Definition record (s : Step) (st : State) : State :=
  {| index := index st; trace := trace st ++ [s] |}.

Definition already_called : JsError := Error "next() has already been called".

(** The body of one middleware, run with its own [safeNext]; [nextCalled]
    is that closure's flag and [next] the enclosing [next]. *)
Fixpoint run (next : State → option (Result Response * State))
    (p : Prog) (nextCalled : bool) (st : State)
    : option (Result Response * State) :=
  match p with
  | Return r => Some (Ok r, st)
  | Raise e => Some (Throw e, st)
  | AwaitNext k =>
      if nextCalled then run next (k (Throw already_called)) true st
      else match next st with
           | Some (o, st') => run next (k o) true st'
           | None => None
           end
  end.

(** [next]; a lookup past the end of [middlewares] is the test
    [index >= this.middlewares.length].  [None] only when the fuel runs out. *)
Fixpoint next (fuel : nat) (middlewares : list Middleware)
    (request : MockRequest) (finalHandler : Result Response) (st : State)
    : option (Result Response * State) :=
  match fuel with
  | 0 => None
  | S fuel' =>
      match middlewares !! index st with
      | None => Some (finalHandler, record FinalHandler st)
      | Some middleware =>
          let st1 := {| index := S (index st);
                        trace := trace st ++ [Invoked (index st)] |} in
          match run (next fuel' middlewares request finalHandler)
                  (middleware request) false st1 with
          | Some (Ok r, st2) => Some (Ok r, st2)
          | Some (Throw error, st2) =>
              next fuel' middlewares request finalHandler
                (record (ConsoleError error) st2)
          | None => None
          end
      end
  end.

Definition execute (middlewares : list Middleware) (request : MockRequest)
    (finalHandler : Result Response) : option (Result Response * State) :=
  next (S (length middlewares)) middlewares request finalHandler
    {| index := 0; trace := [] |}.

Definition use (middleware : Middleware) (middlewares : list Middleware)
    : list Middleware := middlewares ++ [middleware].

Definition getMiddlewareCount (middlewares : list Middleware) : nat :=
  length middlewares.

Definition is_final (s : Step) : bool :=
  match s with FinalHandler => true | _ => false end.

Definition is_invoked (i : nat) (s : Step) : bool :=
  match s with Invoked j => bool_decide (i = j) | _ => false end.

(** How often the terminal operation, and the middleware at slot [i], ran. *)
Definition final_runs (st : State) : nat := length (filter is_final (trace st)).
Definition runs_of (i : nat) (st : State) : nat :=
  length (filter (is_invoked i) (trace st)).

(** *** Sample middleware *)

(** [async (req, next) => next()]. *)
Definition pass_through : Middleware :=
  λ _, AwaitNext (λ o, match o with Ok r => Return r | Throw e => Raise e end).

(** [async (req, next) => { await next(); return next(); }]: the second
    call is not guarded by the middleware. *)
Definition calls_next_twice : Middleware :=
  λ _, AwaitNext (λ o1,
         match o1 with
         | Ok _ =>
             AwaitNext (λ o2, match o2 with Ok r => Return r | Throw e => Raise e end)
         | Throw e => Raise e
         end).

(** The middleware of the test suite: the second call sits in a
    [try]/[catch] and the first response is returned. *)
Definition calls_next_twice_guarded : Middleware :=
  λ _, AwaitNext (λ o1,
         match o1 with
         | Ok response1 => AwaitNext (λ _, Return response1)
         | Throw e => Raise e
         end).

● ● ● ● ● ● ●

WORK TO COMPLETE
State, as a bare number, how many lines of the listing hold the word "AwaitNext".

SOLUTION TO THIS PROBLEM
6